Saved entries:
(* ===== verification/RuntimeFacts.v ===== *)
(** * The runtimes: what their constants and conversions amount to *)
From stdpp Require Import prelude strings list.
From Stdlib Require Import ZArith Lia.
From S2P Require Import Prelude Frame Runtime Stakes.
Local Open Scope string_scope.
Local Open Scope Z_scope.

(** ** Time *)

(** How long a day of blocks is.  The units of time count whole blocks, so a
    day of [DAYS] blocks is never longer than a day, and is one exactly when the
    seconds per block divide a minute.  IPCI and the parachain (6 seconds) are
    exact; with the 8 seconds of Robonomics an hour lasts 56 minutes, a day 22
    hours and 24 minutes, and an epoch, meant to be ten minutes, 70 blocks. *)
Lemma day_of_blocks (millisecs : Z) :
  1 <= Common.SECS_PER_BLOCK millisecs <= 60 ->
  (Common.DAYS millisecs * Common.SECS_PER_BLOCK millisecs <= 24 * 60 * 60 /\
   (Common.DAYS millisecs * Common.SECS_PER_BLOCK millisecs = 24 * 60 * 60 <->
    (Common.SECS_PER_BLOCK millisecs | 60))) /\
  Ipci.DAYS * Ipci.SECS_PER_BLOCK = 24 * 60 * 60 /\
  Parachain.DAYS * Parachain.SECS_PER_BLOCK = 24 * 60 * 60 /\
  Robonomics.HOURS * Robonomics.SECS_PER_BLOCK = 56 * 60 /\
  Robonomics.DAYS * Robonomics.SECS_PER_BLOCK = 22 * 60 * 60 + 24 * 60 /\
  Robonomics.EPOCH_DURATION_IN_SLOTS = 70.
Proof.
  intros Hs. split; [|done]. unfold Common.DAYS, Common.HOURS, Common.MINUTES.
  set (s := Common.SECS_PER_BLOCK millisecs) in *.
  pose proof (Z.div_mod 60 s ltac:(lia)) as Hdm.
  pose proof (Z.mod_pos_bound 60 s ltac:(lia)) as Hmod.
  replace (60 / s * 60 * 24 * s) with (1440 * (s * (60 / s))) by lia.
  split; [lia|]. rewrite <- (Z.mod_divide 60 s) by lia. lia.
Qed.

(** ** Votes *)

Lemma factor_pos total : 1 <= Common.factor total.
Proof. unfold Common.factor. lia. Qed.

(** The stake of one account is less than twice the range of the votes. *)
Lemma votes_bound total x : 0 <= x <= total -> 0 <= x / Common.factor total < 2 * 2 ^ 64.
Proof.
  intros Hx. pose proof (factor_pos total) as Hf.
  split; [apply Z.div_pos; lia|]. apply Z.div_lt_upper_bound; [lia|].
  unfold Common.factor in *. unfold u64_max in *.
  pose proof (Z.div_mod total (2 ^ 64 - 1) ltac:(lia)).
  pose proof (Z.mod_pos_bound total (2 ^ 64 - 1) ltac:(lia)). nia.
Qed.

(** C35: votes and balances.  The conversion divides by a factor, one while the
    total issuance fits in 64 bits, and keeps the result in 64 bits.  While the
    quotient fits, converting back gives a balance at most [factor - 1] lower and
    never overflows; but it need not fit: an account that holds more than
    [factor * 2^64] loses [2^64] votes, so that one holding exactly [2^64] of a
    total issuance of [2^64] has none. *)
Theorem votes_conversion (total x : Z) :
  0 <= x <= total -> total <= u128_max ->
  (total <= u64_max -> Common.to_votes total x = x) /\
  (x < Common.factor total * 2 ^ 64 ->
     Common.to_votes total x = x / Common.factor total /\
     Common.to_balance total (Common.to_votes total x) <= x <
       Common.to_balance total (Common.to_votes total x) + Common.factor total) /\
  (Common.factor total * 2 ^ 64 <= x ->
     Common.to_votes total x = x / Common.factor total - 2 ^ 64) /\
  Common.to_votes (2 ^ 64) (2 ^ 64) = 0.
Proof.
  intros Hx Ht. pose proof (factor_pos total) as Hf. pose proof (votes_bound total x Hx) as Hb.
  assert (Hsmall : x < Common.factor total * 2 ^ 64 ->
    Common.to_votes total x = x / Common.factor total).
  { intros Hlt. apply wrap_small. split; [lia|]. apply Z.div_lt_upper_bound; lia. }
  split; [|split; [|split; [|done]]].
  - intros Hle. assert (Common.factor total = 1) as Hone.
    { unfold Common.factor, u64_max in *.
      destruct (decide (total = 2 ^ 64 - 1)) as [->|]; [done|]. rewrite Z.div_small; lia. }
    rewrite Hsmall, Hone, Z.div_1_r; [done|]. rewrite Hone. unfold u64_max in Hle. lia.
  - intros Hlt. rewrite Hsmall by done. split; [done|].
    pose proof (Z.div_mod x (Common.factor total) ltac:(lia)).
    pose proof (Z.mod_pos_bound x (Common.factor total) ltac:(lia)).
    unfold Common.to_balance. rewrite wrap_small; [nia|].
    unfold in_width, u128_max in *. nia.
  - intros Hge. unfold Common.to_votes, wrap.
    assert (2 ^ 64 <= x / Common.factor total) by (apply Z.div_le_lower_bound; lia).
    symmetry. apply Z.mod_unique with 1; lia.
Qed.

(** The genesis stakes convert exactly.  The tables of stake holders of IPCI
    and of the parachain list no account twice and nobody without a stake, and
    their totals fit in 64 bits, so every holder's votes are the balance. *)
Lemma genesis_stakes_exact :
  let check (unit : Z) (holders : list (Z * Z)) :=
    let total := sumZ ((fun h => h.2 * unit) <$> holders) in
    NoDup (holders.*1) /\ total <= u64_max /\
    Forall (fun h => Common.to_votes total (h.2 * unit) = h.2 * unit /\ 0 < h.2) holders in
  check Ipci.MITO ipci_stake_holders /\ check Parachain.XRT parachain_stake_holders.
Proof.
  cbn zeta.
  split; (split; [apply (bool_decide_unpack _); by vm_compute|]; split; [by vm_compute|]);
    apply (bool_decide_unpack _); by vm_compute.
Qed.

(** ** Fees *)

(** The fees are shared, not lost.  Whatever [ration] does, as long as it
    splits an imbalance into two parts that add up, the treasury and the author
    together receive the fees and the tips; when it gives the first part four
    fifths, they receive 80% and 20% of each. *)
Lemma fees_conserved (ration : Z -> Z -> Z -> Z * Z) (fees tips treasury author : Z) :
  (forall x, let (y, z) := ration x 80 20 in y + z = x) ->
  let '(t, a) := Robonomics.on_unbalanceds ration [fees; tips] treasury author in
  t + a = treasury + author + fees + tips /\
  ((forall x, ration x 80 20 = (x * 80 / 100, x - x * 80 / 100)) ->
     t = treasury + fees * 80 / 100 + tips * 80 / 100).
Proof.
  intros Hr. cbn. unfold Robonomics.ration_merge_into, Robonomics.on_nonzero_unbalanced.
  pose proof (Hr fees) as H1. pose proof (Hr tips) as H2.
  destruct (ration fees 80 20) as [x y] eqn:E1, (ration tips 80 20) as [x' y'] eqn:E2.
  cbn. split; [lia|]. intros Hx. rewrite Hx in E1, E2. simplify_eq. lia.
Qed.

(** The same for the payments of any number of extrinsics, each its fees and its tips:
    nothing is lost, and the treasury has four fifths of it all, but for less than one
    unit for each fee and each tip. *)
Lemma fees_over_blocks (ration : Z -> Z -> Z -> Z * Z) (payments : list (Z * Z)) :
  (forall x, ration x 80 20 = (x * 80 / 100, x - x * 80 / 100)) ->
  forall treasury author,
  let '(t, a) := foldl (fun '(t, a) '(fees, tips) => Robonomics.on_unbalanceds ration [fees; tips] t a)
    (treasury, author) payments in
  let paid := sumZ ((fun '(fees, tips) => fees + tips) <$> payments) in
  t + a = treasury + author + paid /\
  80 * paid - 200 * Z.of_nat (length payments) <= 100 * (t - treasury) <= 80 * paid.
Proof.
  intros Hr. induction payments as [|[fees tips] payments IH]; intros treasury author; [cbn; lia|].
  cbn [foldl]. pose proof (fees_conserved ration fees tips treasury author) as Hc.
  destruct (Robonomics.on_unbalanceds ration [fees; tips] treasury author) as [t1 a1].
  destruct Hc as [Hsum Ht]; [intros x; rewrite Hr; lia|]. specialize (Ht Hr). specialize (IH t1 a1).
  destruct (foldl _ (t1, a1) payments) as [t a].
  cbn -[Z.mul Z.of_nat] in *. unfold sumZ in *. cbn [foldr] in *. rewrite Nat2Z.inj_succ.
  pose proof (Z.div_mod (fees * 80) 100 ltac:(lia)). pose proof (Z.mod_pos_bound (fees * 80) 100 ltac:(lia)).
  pose proof (Z.div_mod (tips * 80) 100 ltac:(lia)). pose proof (Z.mod_pos_bound (tips * 80) 100 ltac:(lia)).
  lia.
Qed.

(** Weight is free on IPCI.  The polynomial that turns weight into a fee has
    no integer part, and its fraction, [U_MITO] over [MITO] times the base weight
    of an extrinsic, is less than a billionth for any base weight above a
    thousand, which is what a [Perbill] can represent: every coefficient is
    zero. *)
Lemma ipci_weight_is_free (perbill : Z -> Z -> Z) (ExtrinsicBaseWeight : Z) :
  (forall p q, 0 <= p < q -> 0 <= perbill p q /\ perbill p q * q <= p * 10 ^ 9) ->
  1000 < ExtrinsicBaseWeight ->
  Ipci.polynomial perbill ExtrinsicBaseWeight = [Ipci.mkCoefficient 1 false 0 0].
Proof.
  intros Hp Hw. unfold Ipci.polynomial.
  assert (Hq : Ipci.U_MITO < Ipci.MITO * ExtrinsicBaseWeight).
  { unfold Ipci.MITO, Ipci.U_MITO. lia. }
  assert (0 < Ipci.U_MITO) by done.
  rewrite Z.mod_small, Z.div_small by lia. do 2 f_equal.
  destruct (Hp Ipci.U_MITO (Ipci.MITO * ExtrinsicBaseWeight) ltac:(lia)) as [H0 H1].
  revert H0 H1. generalize (perbill Ipci.U_MITO (Ipci.MITO * ExtrinsicBaseWeight)).
  unfold Ipci.MITO, Ipci.U_MITO. intros z. nia.
Qed.

(** Who may be sent an unsigned transaction.  In Robonomics the unsigned
    transactions of [Babe], [ImOnline] and [Liability] can be validated, in IPCI
    those of the first two, in the parachain those of [Liability]; those of
    [Grandpa] and [Staking], whose equivocation reports and election solutions are
    configured to be sent unsigned, cannot. *)
Lemma unsigned_transactions :
  validates_unsigned Robonomics.pallets = ["Babe"; "ImOnline"; "Liability"] /\
  validates_unsigned Ipci.pallets = ["Babe"; "ImOnline"] /\
  validates_unsigned Parachain.pallets = ["Liability"] /\
  "Grandpa" ∈ pallet_name <$> Robonomics.pallets /\ "Staking" ∈ pallet_name <$> Robonomics.pallets /\
  NoDup (pallet_name <$> Robonomics.pallets) /\ NoDup (pallet_name <$> Ipci.pallets) /\
  NoDup (pallet_name <$> Parachain.pallets).
Proof. repeat split; try done; apply (bool_decide_unpack _); by vm_compute. Qed.

(** ** Signed transactions *)
Section transactions.
Context {Call Public AccountId Address Signature Era Payload : Type}.
Context (mortal : Z -> Z -> Era).
Abbreviation extra_t := (@Common.SignedExtra Era).
Context (payload_new : Call -> extra_t -> option Payload).
Context (payload_bytes : Payload -> bytes).
Context (app_sign : bytes -> Public -> option Signature).
Context (unlookup : AccountId -> Address).
Context (verify : Signature -> bytes -> Public -> bool).

(** A signed transaction of an offchain worker is what was asked for: the
    call, the account's address, the nonce and no tip, mortal for the biggest
    power of two of blocks the chain remembers (2048 of 2400) from the block
    before the one being built, under a signature of exactly that payload; and
    there is none when the payload cannot be built or no key can sign it. *)
Lemma create_transaction_spec (n : Z) (call : Call) (public : Public) (account : AccountId)
    (nonce : Z) :
  (forall m p s, app_sign m p = Some s -> verify s m p = true) ->
  Common.period Robonomics.BlockHashCount = 2048 /\
  match Common.create_transaction mortal payload_new payload_bytes app_sign unlookup
    Robonomics.BlockHashCount n call public account nonce with
  | Some (call', (address, signature, extra)) =>
      call' = call /\ address = unlookup account /\
      extra = Common.mkExtra (mortal 2048 (Z.max (n - 1) 0)) nonce 0 /\
      exists payload, payload_new call extra = Some payload /\
        verify signature (payload_bytes payload) public = true
  | None =>
      forall payload,
        payload_new call (Common.mkExtra (mortal 2048 (Z.max (n - 1) 0)) nonce 0) = Some payload ->
        app_sign (payload_bytes payload) public = None
  end.
Proof.
  intros Hsign. split; [done|]. unfold Common.create_transaction.
  change (Common.period Robonomics.BlockHashCount) with 2048. unfold Common.current_block.
  set (extra := Common.mkExtra _ _ _).
  destruct (payload_new call extra) as [payload|] eqn:Hp; cbn; [|by intros payload ?].
  destruct (app_sign (payload_bytes payload) public) as [s|] eqn:Hs; cbn.
  - repeat (split; [done|]). by eauto.
  - intros ? [= <-]. done.
Qed.
End transactions.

TASK DESCRIPTION :: What the task asks for is a word-for-word repeat of the lines above, from the first through the one containing "replace (60 /".

RESULT FOR THIS TASK ::
(* ===== verification/RuntimeFacts.v ===== *)
(** * The runtimes: what their constants and conversions amount to *)
From stdpp Require Import prelude strings list.
From Stdlib Require Import ZArith Lia.
From S2P Require Import Prelude Frame Runtime Stakes.
Local Open Scope string_scope.
Local Open Scope Z_scope.

(** ** Time *)

(** How long a day of blocks is.  The units of time count whole blocks, so a
    day of [DAYS] blocks is never longer than a day, and is one exactly when the
    seconds per block divide a minute.  IPCI and the parachain (6 seconds) are
    exact; with the 8 seconds of Robonomics an hour lasts 56 minutes, a day 22
    hours and 24 minutes, and an epoch, meant to be ten minutes, 70 blocks. *)
Lemma day_of_blocks (millisecs : Z) :
  1 <= Common.SECS_PER_BLOCK millisecs <= 60 ->
  (Common.DAYS millisecs * Common.SECS_PER_BLOCK millisecs <= 24 * 60 * 60 /\
   (Common.DAYS millisecs * Common.SECS_PER_BLOCK millisecs = 24 * 60 * 60 <->
    (Common.SECS_PER_BLOCK millisecs | 60))) /\
  Ipci.DAYS * Ipci.SECS_PER_BLOCK = 24 * 60 * 60 /\
  Parachain.DAYS * Parachain.SECS_PER_BLOCK = 24 * 60 * 60 /\
  Robonomics.HOURS * Robonomics.SECS_PER_BLOCK = 56 * 60 /\
  Robonomics.DAYS * Robonomics.SECS_PER_BLOCK = 22 * 60 * 60 + 24 * 60 /\
  Robonomics.EPOCH_DURATION_IN_SLOTS = 70.
Proof.
  intros Hs. split; [|done]. unfold Common.DAYS, Common.HOURS, Common.MINUTES.
  set (s := Common.SECS_PER_BLOCK millisecs) in *.
  pose proof (Z.div_mod 60 s ltac:(lia)) as Hdm.
  pose proof (Z.mod_pos_bound 60 s ltac:(lia)) as Hmod.
  replace (60 / s * 60 * 24 * s) with (1440 * (s * (60 / s))) by lia.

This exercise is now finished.